Navy ranks are used for most of the Science Fiction space stuff. But I think they also do like our real Navy and many of them have Marines onboard as well.
Captain Needa became Admiral Needa in Star Wars using the "choke-out spot promotion" method. But General Veers was in charge of the ground assault like he was in the Marines.
BSG had both Navy and Marine ranks and kinda mixed them on the way down. Admiral, Commander, Colonel, Major, Captain, LT, Engign. Then the Enlisted ranks stuck to Navy ranks of Master Chief on down.
Star Trek was weird. You never really heard of an Enlisted person until they made O'Brien an actual Chief on DS9. (Pretty sure he was holding the rank of Lieutenant when he was operating the transporter on the Enterprise.)

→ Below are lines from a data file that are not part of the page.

(** A call that runs an operation of the operator's. *)
Class Calls {A} (f : TimePoint → engine → A * engine) : Prop :=
  calls_run : ∀ now e, (f now e).2 = e ∨ ∃ o, operator_op o ∧ (f now e).2 = exec None o now e.

#[export] Instance operates_call {A} clock (f : TimePoint → engine → A * engine) : Calls f → Operates (call_engine clock f).
Proof.
  intros Hf c. unfold call_engine. specialize (Hf (clock (ct_reads c)) (rt_engine (ct_runtime c))).
  destruct (f _ _) as [a e]. cbn [snd] in *. split; [by destruct c as [[]]|done|].
  destruct Hf as [->|(o & Ho & ->)]; [by exists []|]. exists [MkCall None o (clock (ct_reads c))]. split; [done|].
  by constructor.
Qed.

Ltac is_call o := intros ? ?; right; exists o; by split.
#[export] Instance calls_issue scope validity : Calls (issue_authority scope validity).
Proof. is_call (OpIssue scope validity). Qed.
#[export] Instance calls_add_resource n : Calls (en_add_resource n).
Proof. is_call (OpAddResource n). Qed.
#[export] Instance calls_add_edge a b : Calls (en_add_edge a b).
Proof. is_call (OpAddEdge a b). Qed.
#[export] Instance calls_add_path p : Calls (en_add_path p).
Proof. is_call (OpAddPath p). Qed.
#[export] Instance calls_add_group g : Calls (en_add_diversity_group g).
Proof. is_call (OpAddGroup g). Qed.
#[export] Instance calls_add_pool p : Calls (en_add_capacity_pool p).
Proof. is_call (OpAddPool p). Qed.
#[export] Instance calls_add_route r : Calls (en_add_protected_route r).
Proof. is_call (OpAddRoute r). Qed.
#[export] Instance calls_report r : Calls (report_obligation r).
Proof. is_call (OpReport r). Qed.
#[export] Instance calls_evidence d : Calls (record_evidence d).
Proof. is_call (OpEvidence d). Qed.
#[export] Instance calls_request r : Calls (request_drain_set r).
Proof. is_call (OpRequestSet r). Qed.
#[export] Instance calls_cancel id a reason : Calls (cancel_drain id a reason).
Proof. is_call (OpCancel id a reason). Qed.
#[export] Instance calls_restore id a reason : Calls (restore_drain_and_dispatch None id a reason).
Proof. is_call (OpRestore id a reason). Qed.
#[export] Instance calls_advance : Calls (advance None).
Proof. is_call OpAdvance. Qed.
#[export] Instance calls_observe {A} (f : TimePoint → engine → A) : Calls (λ now e, (f now e, e)).
Proof. intros now e. by left. Qed.
(* ===== verification/SocketFacts.v ===== *)
(** * What the sockets promise

    Three contracts of the kernel and what the wrapper makes of them: descriptors are
    handed out fresh and close once ([Descriptors]), so every open descriptor is owned
    by exactly one [Socket] object; a connection takes a prefix of what it is given and
    hands out what arrived in order ([Carries]), so [send_all] sends exactly its
    argument and the wrapper is a socket the frame stream can rely on ([Delivers],
    [Live]).  The last section is a kernel that keeps all of them. *)

From S2P Require Import Prelude Checked Result Text Json Bytes Wire WireFacts Socket.

(** ** Network order *)

Lemma htons_arith v : 0 ≤ v ≤ int_max u16 → htons v = v mod 256 * 256 + v / 256.
Proof.
  unfold int_max; cbn. intros Hv. unfold htons. rewrite Z.shiftl_mul_pow2, Z.shiftr_div_pow2 by lia.
  change (2 ^ 8) with 256. change 255 with (Z.ones 8). rewrite Z.land_ones by lia. change (2 ^ 8) with 256.
  rewrite <- Z.add_lor_land. enough (Z.land (v mod 256 * 256) (v / 256) = 0) as -> by lia.
  apply Z.bits_inj'. intros n Hn. rewrite Z.bits_0, Z.land_spec. change 256 with (2 ^ 8) at 2.
  destruct (Z.ltb_spec n 8) as [Hl|Hl]; [by rewrite Z.mul_pow2_bits_low|].
  apply andb_false_iff. right. destruct (decide (v / 256 = 0)) as [->|Hne]; [by rewrite Z.bits_0|].
  apply Z.bits_above_log2; [apply Z.div_pos; lia|]. apply Z.log2_lt_pow2; [pose proof (Z.div_pos v 256); lia|].
  apply Z.div_lt_upper_bound; [lia|]. assert (2 ^ 8 ≤ 2 ^ n) by (apply Z.pow_le_mono_r; lia). lia.
Qed.

(** The port reported by [getsockname] is the port in host order. *)
Lemma ntohs_htons v : 0 ≤ v ≤ int_max u16 → ntohs (htons v) = v.
Proof.
  intros Hv. unfold ntohs. rewrite (htons_arith v Hv). unfold int_max in *; cbn in *. rewrite htons_arith.
  - rewrite (Z.add_comm (v mod 256 * 256)), Z_mod_plus_full, Z_div_plus_full by lia.
    rewrite (Z.mod_small (v / 256)), (Z.div_small (v / 256)); [pose proof (Z.div_mod v 256); lia|..].
    all: split; [apply Z.div_pos; lia|apply Z.div_lt_upper_bound; lia].
  - unfold int_max; cbn. Z.to_euclidean_division_equations. lia.
Qed.
Lemma processNewUsers_protocol env st message users :
  let chatID := Chat_ID (MsgChat message) in
  let fromID := User_ID (From message) in
  let tr := trace (run (processNewUsers message users) env st).2 in
  allSuffixes (removalProtocol chatID) tr
  ∧ allSuffixes flagProtocol tr
  ∧ ∀ gs w0, loadSettings message users env (mkWorld st []) = (Val (Some (Some gs)), w0) →
      allSuffixes (limitProtocol chatID fromID (Limit gs)) tr.
Proof.
  intros chatID fromID tr. subst tr. unfold run, processNewUsers.
  destruct (loadSettings_keeps env message users (mkWorld st []))
    as (o & w1 & pre & Hm & Htr & Hpre & _).
  unfold mbind, M_bind, bind. rewrite Hm. cbn in Htr.
  assert (Hq : Forall quiet pre)
    by (eapply Forall_impl; [done|]; intros ? [? _]; by apply settingsCall_quiet).
  destruct o as [[[gs|]|]|]; cbn.
  - destruct (forUsers_protocol env message gs users w1) as (seg & -> & Hall & Hc).
    apply allSuffixes_and in Hall as (H1 & H2 & H3). rewrite Htr.
    split; [|split].
    + apply allSuffixes_quiet_app; [apply removalProtocol_quiet|done..].
    + by apply flagProtocol_quiet_app.
    + intros gs' w0 [= <- <-].
      apply allSuffixes_quiet_app; [apply limitProtocol_quiet|done..].
  - rewrite Htr, <- (app_nil_r pre). split; [|split; [|done]].
    + apply allSuffixes_quiet_app; [apply removalProtocol_quiet|done..].
    + by apply flagProtocol_quiet_app.
  - rewrite Htr, <- (app_nil_r pre). split; [|split; [|done]].
    + apply allSuffixes_quiet_app; [apply removalProtocol_quiet|done..].
    + by apply flagProtocol_quiet_app.
  - rewrite Htr, <- (app_nil_r pre). split; [|split; [|done]].
    + apply allSuffixes_quiet_app; [apply removalProtocol_quiet|done..].
    + by apply flagProtocol_quiet_app.
Qed.

(** ** Inactive chats stay inactive *)

Lemma observed {A} (m : M A) env st (P : Store → Prop) Q s :
  performs m env (mkWorld st []) (λ x, P x.2) Q →
  s ∈ observations (run m env st).2 → P s.
Proof.
  intros Hp Hs. apply performs_run in Hp as [Hall _].
  unfold observations in Hs. apply list_elem_of_fmap in Hs as ([e s'] & -> & Hin).
  rewrite Forall_forall in Hall. by apply (Hall (e, s')).
Qed.










(** ** The properties of the specification *)

(** ** Every call is answered by the environment *)







Ltac norm_positions :=
  unfold position in *; cbn [trace] in *;
  rewrite ?length_app in *; cbn [length] in *;
  rewrite ?Nat.add_succ_r, ?Nat.add_0_r in *.

Ltac step_ok :=
  repeat match goal with
    | H : redisDown ?e ?n = _ |- context [redisDown ?e ?n] => rewrite H
    | H : execReached ?e ?n = _ |- context [execReached ?e ?n] => rewrite H
    end;
  cbn -[Map];
  repeat match goal with
    | H : ?x = _ |- context [match ?x with _ => _ end] => rewrite H
    | H : bool_decide ?P = _ |- context [bool_decide ?P] => rewrite H
    | |- context [@decide ?P ?d] => destruct (@decide P d); try contradiction; try lia
    end;
  cbn -[Map]; try done.

Ltac tracked_leaf :=
  segment; norm_positions; cbn [tracked storeStep fst snd lastStore last];
  repeat match goal with |- _ ∧ _ => split end; try exact I; try reflexivity;
  step_ok.








Lemma processLeftUser_tracks env w message leftChatMember :
  tracks (processLeftUser message leftChatMember) env w.
Proof.
  unfold tracks, processLeftUser.
  munfold. unfold record, intResult, boolResult, stringResult, replyErr. paths.
  all: tracked_leaf.
Qed.





Import Scenario.





Lemma classify_400 response err :
  ErrorCode response = 400 → classify response err = (false, None).
Proof. intros H. unfold classify. by rewrite decide_True. Qed.

Lemma classify_other response err :
  ErrorCode response ≠ 400 → classify response err = (Ok response, err).
Proof. intros H. unfold classify. by rewrite decide_False. Qed.
(** [np.random.normal(loc, scale, size)]: each sample is
    [loc + scale * z] for a fresh standard normal [z]; a negative [scale]
    is refused first, then a negative [size].  (numpy's upper limits on
    the size of an array, a ValueError or a MemoryError, are not
    modelled.) *)
Definition np_random_normal (loc scale : R) (size : Z) : M (list R) :=
  fun w =>
    if Rlt_dec scale 0 then (Raise ValueError, w)
    else if (size <? 0)%Z then (Raise ValueError, w)
    else
      let (zs, g') := gauss_n (Z.to_nat size) (rng w) in
      (Ok (map (fun z => loc + scale * z) zs),
       {| rng := g'; runs_started := runs_started w; divisors := divisors w |}).

(** *** The body of the period loop *)

(** The locals of one pass through the loop of [simulate_single_run]. *)
Record Period : Type := {
  mint_per_user : list R;
  M_t : R;
  mu_burn_adaptive : R;
  burn_per_user : list R;
  B_t : R;
  S_t : R;
  R_t : R
}.

(** One pass, from the previous supply [S_prev = supply[t-1]] and the user
    count [n_t = users[t]].  [S_t] is the value [supply[t]] holds after its
    two assignments, [R_t] the value assigned to [rewards[t]]. *)
Definition period_step (S_prev n_t : R) : M Period :=
  mint_raw <- np_random_normal (mu_MINT P) (sigma_MINT P) (int n_t) ;;
  let mint := np.maximum0 mint_raw in
  let Mt := np.sum mint in
  q <- div S_prev (n_t + 1) ;;
  let mu_b := mu_BURN_INITIAL P * (1 + ALPHA_ADAPTATION P * q) in
  burn_raw <- np_random_normal mu_b (sigma_BURN P) (int n_t) ;;
  let burn := np.maximum0 burn_raw in
  let Bt := np.sum burn in
  let St := Rmax 0 (S_prev + Mt - Bt) in
  Rt <- (if Rlt_dec 0 Mt
         then ratio <- div Bt Mt ;; ret (R0_INITIAL_REWARD P * ratio)
         else ret (R0_INITIAL_REWARD P)) ;;
  ret {| mint_per_user := mint; M_t := Mt; mu_burn_adaptive := mu_b;
         burn_per_user := burn; B_t := Bt; S_t := St; R_t := Rt |}.

(** The four arrays the loop writes. *)
Record Arrays : Type := {
  a_supply : list R;
  a_mint_total : list R;
  a_burn_total : list R;
  a_rewards : list R
}.

(** The loop body for period [t]: the two reads, the pass, and the writes
    into the four arrays. *)
Definition loop_body (users : list R) (t : Z) (a : Arrays) : M Arrays :=
  n_t <- getitem users t ;;
  S_prev <- getitem (a_supply a) (t - 1) ;;
  p <- period_step S_prev n_t ;;
  supply' <- setitem (a_supply a) t (S_t p) ;;
  mint' <- setitem (a_mint_total a) t (M_t p) ;;
  burn' <- setitem (a_burn_total a) t (B_t p) ;;
  rewards' <- setitem (a_rewards a) t (R_t p) ;;
  ret {| a_supply := supply'; a_mint_total := mint';
         a_burn_total := burn'; a_rewards := rewards' |}.

(** *** [simulate_single_run] *)

(** The [users] array: the growth model at every entry of [time]. *)
Definition users_series : list R :=
  map (fun t => logistic_growth (IZR t) (K_MAX_USERS P) (r_GROWTH_RATE P)
                  (t0_INFLECTION P))
      (np.arange (T_STEPS P)).

Definition simulate_single_run (seed : option Z) : M Trajectory :=
  _ <- trace_run seed ;;
  _ <- match seed with
       | Some s => np_random_seed s
       | None => ret tt
       end ;;
  let time := np.arange (T_STEPS P) in
  let users := users_series in
  supply <- np_zeros (T_STEPS P) ;;
  mint_total <- np_zeros (T_STEPS P) ;;
  burn_total <- np_zeros (T_STEPS P) ;;
  ones <- np_ones (T_STEPS P) ;;
  let rewards := map (fun x => x * R0_INITIAL_REWARD P) ones in
  supply <- setitem supply 0 (S0_INITIAL_SUPPLY P) ;;
  a <- for_in (range 1 (T_STEPS P)) (loop_body users)
         {| a_supply := supply; a_mint_total := mint_total;
            a_burn_total := burn_total; a_rewards := rewards |} ;;
  ret {| time := time; supply := a_supply a; users := users;
         mint_total := a_mint_total a; burn_total := a_burn_total a;
         rewards := a_rewards a |}.

(** *** [run_monte_carlo] *)

Record MonteCarlo : Type := {
  mc_time : list Z;
  mc_all_supplies : list (list R);
  mc_statistics : Statistics;
  mc_users : list R
}.

(** What the loop over the runs carries: the two result matrices and the
    locals [time] and [users], unbound until a first run has returned. *)
Record Collected : Type := {
  all_supplies : list (list R);
  all_rewards : list (list R);
  last_time_users : option (list Z * list R)
}.

(** The body of the loop over the runs: run [i] is seeded with [i] and its
    supply and reward series are stored as row [i]. *)
Definition collect_run (i : Z) (c : Collected) : M Collected :=
  tr <- simulate_single_run (Some i) ;;
  supplies' <- setitem (all_supplies c) i (supply tr) ;;
  rewards' <- setitem (all_rewards c) i (rewards tr) ;;
  ret {| all_supplies := supplies'; all_rewards := rewards';
         last_time_users := Some (time tr, users tr) |}.

(** [np.percentile(a, q, axis=0)] on the matrix of rows: numpy indexes
    the last row of the partitioned array, which an empty first axis does
    not have.  ([np.mean] and [np.std] only warn there.) *)
Definition np_percentile_axis0 (ncols : Z) (rows : list (list R)) (q : R)
  : M (list R) :=
  match rows with
  | [] => raise IndexError
  | _ :: _ => ret (np.along_axis0 (fun c => np.percentile c q) ncols rows)
  end.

But that's not exactly unusual either. In the U.S. Navy, the enlisted person does the really technical work. But the Navy in other nations, such as South Korea, has the Officers getting all of the technical training and the enlisted person just there to do really menial tasks.
I think Star Trek follows that idea. Example: The Chief Engineer (LCDR LaForge) actually jumping in and repairing the systems while the Chief Engineer (a Commander) on the ship I'm on right now (an Aircraft Carrier, like the current USS ENTERPRISE) would just call some enlisted sailors to repair the problems.